[PROVIDED ENTRIES]

(* ===== verification/AggregateProofs.v ===== *)
(** * AggregateProofs: what a settled bundle means

    The aggregator's acceptance in declarative terms, the binding of state roots, and the
    composition of the aggregator with the batch guest. *)

From S2P Require Import Prelude Codec Types SmtNode SmtTrie SmtUpdate SmtTree SmtProof SmtSound SmtRoots SmtVerify.
From S2P Require Import SmtBuild AbiCore AbiTx L1Types AbiBatch AbiBatchProofs AbiAggregator.

(** ** State roots are binding *)

Section binding.
Context `{Hasher}.

Lemma trie_hash_inj L t1 t2 p1 p2 :
  no_collision L -> trie_preimages t1 ⊆ L -> trie_preimages t2 ⊆ L -> wf p1 t1 -> wf p2 t2 ->
  HashedNode.hash (summary t1) = HashedNode.hash (summary t2) -> t1 = t2.
Proof.
  intros Hnc. revert t2 p1 p2. induction t1 as [|k1 v1|l1 IHl r1 IHr]; intros t2 p1 p2 H1 H2 Hw1 Hw2 Hh;
    pose proof (summary_preimage _ _ Hw1) as Hs1; rewrite Hs1 in Hh; cbn [HashedNode.hash] in Hh.
  - destruct t2 as [|k v|l r]; [done|..]; pose proof (summary_preimage _ _ Hw2) as Hs2; rewrite Hs2 in Hh;
      destruct Hnc as [_ Hz]; exfalso; (eapply Hz; [|symmetry; exact Hh]); apply H2; cbn; set_solver.
  - pose proof (open_summary p2 t2 (HLeaf k1 v1) L Hw2 Hnc H2 ltac:(apply H1; cbn; set_solver) Hh) as Ho.
    destruct t2; [done| |done]. by injection Ho as -> ->.
  - pose proof (open_summary p2 t2 (pair_preimage (summary l1) (summary r1)) L Hw2 Hnc H2
      ltac:(apply H1; cbn; set_solver) Hh) as Ho.
    destruct t2 as [|k v|l2 r2]; [done|done|]. injection Ho as _ _ Hl Hr.
    destruct Hw1 as (_ & Hwl1 & Hwr1 & _), Hw2 as (_ & Hwl2 & Hwr2 & _). cbn [trie_preimages] in H1, H2. f_equal.
    + eapply IHl; [..|exact Hl]; [set_solver|set_solver|done|done].
    + eapply IHr; [..|exact Hr]; [set_solver|set_solver|done|done].
Qed.

(** The hash tells the trees of the two states apart. *)
Definition told_apart (m m' : state_map) : Prop :=
  no_collision (trie_preimages (trie_of m) ++ trie_preimages (trie_of m')).

Lemma root_of_inj m m' :
  map_Forall (fun _ v => v <> EMPTY_HASH) m -> map_Forall (fun _ v => v <> EMPTY_HASH) m' ->
  told_apart m m' -> root_of m = root_of m' -> m = m'.
Proof.
  intros Hm Hm' Hnc Hr. destruct (trie_of_spec m Hm) as [Hw Hl], (trie_of_spec m' Hm') as [Hw' Hl'].
  apply map_eq. intros k. rewrite <- Hl, <- Hl'. f_equal.
  eapply trie_hash_inj; [exact Hnc|set_solver|set_solver|exact Hw|exact Hw'|exact Hr].
Qed.
End binding.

[/PROVIDED ENTRIES]

§ **ASSIGNMENT**
In your answer, include only the lines above starting at the line that holds "- destruct t2" and ending at the line that holds "- pose proof (open_summary p2 t2 (pair_preimage", copied exactly.

§ **WRITTEN ANSWER**
  - destruct t2 as [|k v|l r]; [done|..]; pose proof (summary_preimage _ _ Hw2) as Hs2; rewrite Hs2 in Hh;
      destruct Hnc as [_ Hz]; exfalso; (eapply Hz; [|symmetry; exact Hh]); apply H2; cbn; set_solver.
  - pose proof (open_summary p2 t2 (HLeaf k1 v1) L Hw2 Hnc H2 ltac:(apply H1; cbn; set_solver) Hh) as Ho.
    destruct t2; [done| |done]. by injection Ho as -> ->.
  - pose proof (open_summary p2 t2 (pair_preimage (summary l1) (summary r1)) L Hw2 Hnc H2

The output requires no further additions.